Lemma slices_take {X} (l : list X) per : 0 <= per -> forall n : nat,
  concat (slice l <$> ((fun i => (i * per, per)) <$> seqZ 0 (Z.of_nat n))) = take (Z.to_nat (Z.of_nat n * per)) l.
Proof.
  intros Hp. induction n as [|n IH]; [done|]. replace (Z.of_nat (S n)) with (Z.of_nat n + 1) by lia. rewrite seqZ_app by lia.
  replace (seqZ (0 + Z.of_nat n) 1) with [Z.of_nat n] by (rewrite seqZ_cons by lia; f_equal; lia).
  rewrite !fmap_app, concat_app, IH. cbn [fmap list_fmap concat]. rewrite app_nil_r. unfold slice. cbn [fst snd]. rewrite take_take_drop. f_equal. lia.
Qed.

Lemma slices_cover {X} (l : list X) threads : 0 < threads -> concat (slice l <$> (rcy_job threads (len l) <$> seqZ 0 threads)) = l.
Proof.
  intros Ht. set (per := len l / threads). assert (0 <= per) as Hp by (apply Z.div_pos; lia).
  pose proof (Z.mod_pos_bound (len l) threads ltac:(lia)) as Hmod. pose proof (Z.div_mod (len l) threads ltac:(lia)) as Hdm. fold per in Hdm.
  replace (seqZ 0 threads) with (seqZ 0 (threads - 1) ++ [threads - 1]).
  2:{ replace threads with (threads - 1 + 1) at 3 by lia. by rewrite seqZ_app by lia. }
  rewrite !fmap_app, concat_app. cbn [fmap list_fmap concat]. rewrite app_nil_r.
  replace (rcy_job threads (len l) <$> seqZ 0 (threads - 1)) with ((fun i => (i * per, per)) <$> seqZ 0 (Z.of_nat (Z.to_nat (threads - 1)))).
  2:{ rewrite Z2Nat.id by lia. apply list_fmap_ext. intros _ i Hi%list_elem_of_lookup_2%elem_of_seqZ. unfold rcy_job. rewrite (proj2 (Z.eqb_neq _ _)) by lia. done. }
  rewrite slices_take by done. unfold slice, rcy_job. rewrite Z.eqb_refl. cbn [fst snd]. fold per. rewrite Z2Nat.id by lia.
  rewrite take_take_drop. apply take_ge. lia.
Qed.
End Scan.

(** ** The new master *)

(** Reports up to order and repetition. *)
Definition same_reports (rs rs' : list (Z * page_info)) : Prop := forall x, x ∈ rs <-> x ∈ rs'.
#[export] Instance same_reports_equiv : Equivalence same_reports.
Proof. split; [done|by intros rs rs' H x|by intros rs1 rs2 rs3 H1 H2 x; rewrite (H1 x), (H2 x)]. Qed.
#[export] Instance reports_ok_proper : Proper (same_reports ==> iff) reports_ok.
Proof. intros rs rs' H. split; apply reports_ok_sub; intros x; by apply H. Qed.
#[export] Instance rebuilt_proper : Proper (same_reports ==> eq ==> iff) rebuilt.
Proof.
  assert (forall rs rs' b, same_reports rs rs' -> rebuilt rs b -> rebuilt rs' b) as Hone.
  { intros rs rs' b H []. unfold same_reports in H. split; try done; setoid_rewrite <- H; done. }
  intros rs rs' H b ? <-. split; apply Hone; done.
Qed.

Section Master.
Context (page_size node_count rst rc : Z).
Context (nodes : 2 < node_count) (rst_ok : rst <> REMASTER_DONE) (rc_ok : REFORM_FROZEN <= rc < REFORM_RECOVER_DONE).
#[local] Notation rcy_inv := (rcy_inv page_size).

(** The messages that are handled, and how many of them are answered. *)
Fixpoint receive (ms : list info_msg) (t : ptab) : outcome (Z * ptab) :=
  match ms with
  | [] => Ok (0, t)
  | x :: ms' =>
      '(acked, _, t) ← drc_process_send_page_info page_size node_count rst rc true x t;
      '(n, t) ← receive ms' t;
      Ok (n + Z.b2z acked, t)
  end.

(** The batches [es], with the instances they come from, entered in order. *)
Definition enters (es : list (Z * list page_info)) (A : catalogue) : catalogue := foldl (fun A e => enter e.1 e.2 A) A es.
Definition abouts (k : page_id) (es : list (Z * list page_info)) : list (Z * page_info) := concat ((fun e => about k e.1 e.2) <$> es).

Lemma enters_lookup es k : forall A, enters es A !! k = foldl collect_page (A !! k) (abouts k es).
Proof.
  induction es as [|e es IH]; intros A; [done|]. unfold abouts. rewrite fmap_cons. cbn [concat]. rewrite foldl_app, <- enter_lookup. apply IH.
Qed.

Lemma elem_of_abouts k es i pi : (i, pi) ∈ abouts k es <-> exists pis, (i, pis) ∈ es /\ pi ∈ pis /\ pi_page_id pi = k.
Proof.
  unfold abouts. rewrite list_elem_of_In, in_concat. split.
  - intros (l & Hl & Hx%list_elem_of_In). apply list_elem_of_In, list_elem_of_fmap in Hl as ([j pis] & -> & He).
    apply elem_of_about in Hx as (-> & ? & ?). by exists pis.
  - intros (pis & He & Hp & Hk). exists (about k i pis). split; [apply list_elem_of_In, list_elem_of_fmap; by exists (i, pis)|].
    apply list_elem_of_In, elem_of_about. done.
Qed.

Definition batch_of (x : info_msg) : Z * list page_info := (im_src x, im_infos x).

Lemma msg_size i dst pis : 0 < len pis <= DRC_PAGE_CACHE_INFO_BATCH_CNT ->
  im_size (info_msg_of i dst pis) = sizeof_msg_page_info + sizeof_page_info * len pis.
Proof.
  intros Hl. rewrite batch_cnt in Hl. cbn [info_msg_of im_size]. unfold u16, sizeof_msg_page_info, sizeof_page_info. apply Z.mod_small. lia.
Qed.

Lemma process_info_ok i x t A f F Sp am N : rcy_inv t A f F Sp am -> gr_num (tb_res t) = N -> N < 2 ^ 31 -> msg_ok i x -> is_inst i -> i < node_count ->
  Z.of_nat (size A) + Z.of_nat (size Sp) + len (im_infos x) <= N ->
  exists t' am', drc_process_send_page_info page_size node_count rst rc true x t = Ok (true, false, t') /\ gr_num (tb_res t') = N /\
    rcy_inv t' (enter i (im_infos x) A) f F Sp am'.
Proof.
  intros I Hn HN (dst & pis & -> & Hd & Hne & Hl) Hi Hc Hroom. pose proof (msg_size i dst pis Hl) as Hsz. rewrite batch_cnt in Hl.
  unfold drc_process_send_page_info, dtc_check_send_page_info_msg. rewrite Hsz. cbn [info_msg_of im_count im_src im_len im_infos] in *.
  rewrite batch_cnt. unfold sizeof_msg_page_info, sizeof_page_info in *.
  rewrite (proj2 (andb_true_iff _ _)) by lia. cbn [negb]. rewrite (proj2 (Z.leb_gt _ _)) by lia.
  destruct ((rst =? REMASTER_DONE) || _ || _ || _ || _ || _ || _) eqn:E; [exfalso; lia|]. rewrite Nat2Z.id, take_ge by done.
  destruct (rcy_page_info_l_ok page_size i pis t A f F Sp am I Hi ltac:(lia) ltac:(lia)) as (ret & t' & am' & -> & Hn' & I' & Hok).
  assert (ret = OG_SUCCESS) as -> by (apply Hok; [destruct pis; [cbn in Hl; lia|done]|lia]).
  cbn [mbind outcome_bind]. exists t', am'. split; [done|]. split; [congruence|exact I'].
Qed.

- **Task requirements**
The reply must present every entry, transcribed with its exact wording.

- **Exercise response**
Lemma slices_take {X} (l : list X) per : 0 <= per -> forall n : nat,
  concat (slice l <$> ((fun i => (i * per, per)) <$> seqZ 0 (Z.of_nat n))) = take (Z.to_nat (Z.of_nat n * per)) l.
Proof.
  intros Hp. induction n as [|n IH]; [done|]. replace (Z.of_nat (S n)) with (Z.of_nat n + 1) by lia. rewrite seqZ_app by lia.
  replace (seqZ (0 + Z.of_nat n) 1) with [Z.of_nat n] by (rewrite seqZ_cons by lia; f_equal; lia).
  rewrite !fmap_app, concat_app, IH. cbn [fmap list_fmap concat]. rewrite app_nil_r. unfold slice. cbn [fst snd]. rewrite take_take_drop. f_equal. lia.
Qed.

Lemma slices_cover {X} (l : list X) threads : 0 < threads -> concat (slice l <$> (rcy_job threads (len l) <$> seqZ 0 threads)) = l.
Proof.
  intros Ht. set (per := len l / threads). assert (0 <= per) as Hp by (apply Z.div_pos; lia).
  pose proof (Z.mod_pos_bound (len l) threads ltac:(lia)) as Hmod. pose proof (Z.div_mod (len l) threads ltac:(lia)) as Hdm. fold per in Hdm.
  replace (seqZ 0 threads) with (seqZ 0 (threads - 1) ++ [threads - 1]).
  2:{ replace threads with (threads - 1 + 1) at 3 by lia. by rewrite seqZ_app by lia. }
  rewrite !fmap_app, concat_app. cbn [fmap list_fmap concat]. rewrite app_nil_r.
  replace (rcy_job threads (len l) <$> seqZ 0 (threads - 1)) with ((fun i => (i * per, per)) <$> seqZ 0 (Z.of_nat (Z.to_nat (threads - 1)))).
  2:{ rewrite Z2Nat.id by lia. apply list_fmap_ext. intros _ i Hi%list_elem_of_lookup_2%elem_of_seqZ. unfold rcy_job. rewrite (proj2 (Z.eqb_neq _ _)) by lia. done. }
  rewrite slices_take by done. unfold slice, rcy_job. rewrite Z.eqb_refl. cbn [fst snd]. fold per. rewrite Z2Nat.id by lia.
  rewrite take_take_drop. apply take_ge. lia.
Qed.
End Scan.

(** ** The new master *)

(** Reports up to order and repetition. *)
Definition same_reports (rs rs' : list (Z * page_info)) : Prop := forall x, x ∈ rs <-> x ∈ rs'.
#[export] Instance same_reports_equiv : Equivalence same_reports.
Proof. split; [done|by intros rs rs' H x|by intros rs1 rs2 rs3 H1 H2 x; rewrite (H1 x), (H2 x)]. Qed.
#[export] Instance reports_ok_proper : Proper (same_reports ==> iff) reports_ok.
Proof. intros rs rs' H. split; apply reports_ok_sub; intros x; by apply H. Qed.
#[export] Instance rebuilt_proper : Proper (same_reports ==> eq ==> iff) rebuilt.
Proof.
  assert (forall rs rs' b, same_reports rs rs' -> rebuilt rs b -> rebuilt rs' b) as Hone.
  { intros rs rs' b H []. unfold same_reports in H. split; try done; setoid_rewrite <- H; done. }
  intros rs rs' H b ? <-. split; apply Hone; done.
Qed.

Section Master.
Context (page_size node_count rst rc : Z).
Context (nodes : 2 < node_count) (rst_ok : rst <> REMASTER_DONE) (rc_ok : REFORM_FROZEN <= rc < REFORM_RECOVER_DONE).
#[local] Notation rcy_inv := (rcy_inv page_size).

(** The messages that are handled, and how many of them are answered. *)
Fixpoint receive (ms : list info_msg) (t : ptab) : outcome (Z * ptab) :=
  match ms with
  | [] => Ok (0, t)
  | x :: ms' =>
      '(acked, _, t) ← drc_process_send_page_info page_size node_count rst rc true x t;
      '(n, t) ← receive ms' t;
      Ok (n + Z.b2z acked, t)
  end.

(** The batches [es], with the instances they come from, entered in order. *)
Definition enters (es : list (Z * list page_info)) (A : catalogue) : catalogue := foldl (fun A e => enter e.1 e.2 A) A es.
Definition abouts (k : page_id) (es : list (Z * list page_info)) : list (Z * page_info) := concat ((fun e => about k e.1 e.2) <$> es).

Lemma enters_lookup es k : forall A, enters es A !! k = foldl collect_page (A !! k) (abouts k es).
Proof.
  induction es as [|e es IH]; intros A; [done|]. unfold abouts. rewrite fmap_cons. cbn [concat]. rewrite foldl_app, <- enter_lookup. apply IH.
Qed.

Lemma elem_of_abouts k es i pi : (i, pi) ∈ abouts k es <-> exists pis, (i, pis) ∈ es /\ pi ∈ pis /\ pi_page_id pi = k.
Proof.
  unfold abouts. rewrite list_elem_of_In, in_concat. split.
  - intros (l & Hl & Hx%list_elem_of_In). apply list_elem_of_In, list_elem_of_fmap in Hl as ([j pis] & -> & He).
    apply elem_of_about in Hx as (-> & ? & ?). by exists pis.
  - intros (pis & He & Hp & Hk). exists (about k i pis). split; [apply list_elem_of_In, list_elem_of_fmap; by exists (i, pis)|].
    apply list_elem_of_In, elem_of_about. done.
Qed.

Definition batch_of (x : info_msg) : Z * list page_info := (im_src x, im_infos x).

Lemma msg_size i dst pis : 0 < len pis <= DRC_PAGE_CACHE_INFO_BATCH_CNT ->
  im_size (info_msg_of i dst pis) = sizeof_msg_page_info + sizeof_page_info * len pis.
Proof.
  intros Hl. rewrite batch_cnt in Hl. cbn [info_msg_of im_size]. unfold u16, sizeof_msg_page_info, sizeof_page_info. apply Z.mod_small. lia.
Qed.

Lemma process_info_ok i x t A f F Sp am N : rcy_inv t A f F Sp am -> gr_num (tb_res t) = N -> N < 2 ^ 31 -> msg_ok i x -> is_inst i -> i < node_count ->
  Z.of_nat (size A) + Z.of_nat (size Sp) + len (im_infos x) <= N ->
  exists t' am', drc_process_send_page_info page_size node_count rst rc true x t = Ok (true, false, t') /\ gr_num (tb_res t') = N /\
    rcy_inv t' (enter i (im_infos x) A) f F Sp am'.
Proof.
  intros I Hn HN (dst & pis & -> & Hd & Hne & Hl) Hi Hc Hroom. pose proof (msg_size i dst pis Hl) as Hsz. rewrite batch_cnt in Hl.
  unfold drc_process_send_page_info, dtc_check_send_page_info_msg. rewrite Hsz. cbn [info_msg_of im_count im_src im_len im_infos] in *.
  rewrite batch_cnt. unfold sizeof_msg_page_info, sizeof_page_info in *.
  rewrite (proj2 (andb_true_iff _ _)) by lia. cbn [negb]. rewrite (proj2 (Z.leb_gt _ _)) by lia.
  destruct ((rst =? REMASTER_DONE) || _ || _ || _ || _ || _ || _) eqn:E; [exfalso; lia|]. rewrite Nat2Z.id, take_ge by done.
  destruct (rcy_page_info_l_ok page_size i pis t A f F Sp am I Hi ltac:(lia) ltac:(lia)) as (ret & t' & am' & -> & Hn' & I' & Hok).
  assert (ret = OG_SUCCESS) as -> by (apply Hok; [destruct pis; [cbn in Hl; lia|done]|lia]).
  cbn [mbind outcome_bind]. exists t', am'. split; [done|]. split; [congruence|exact I'].
Qed.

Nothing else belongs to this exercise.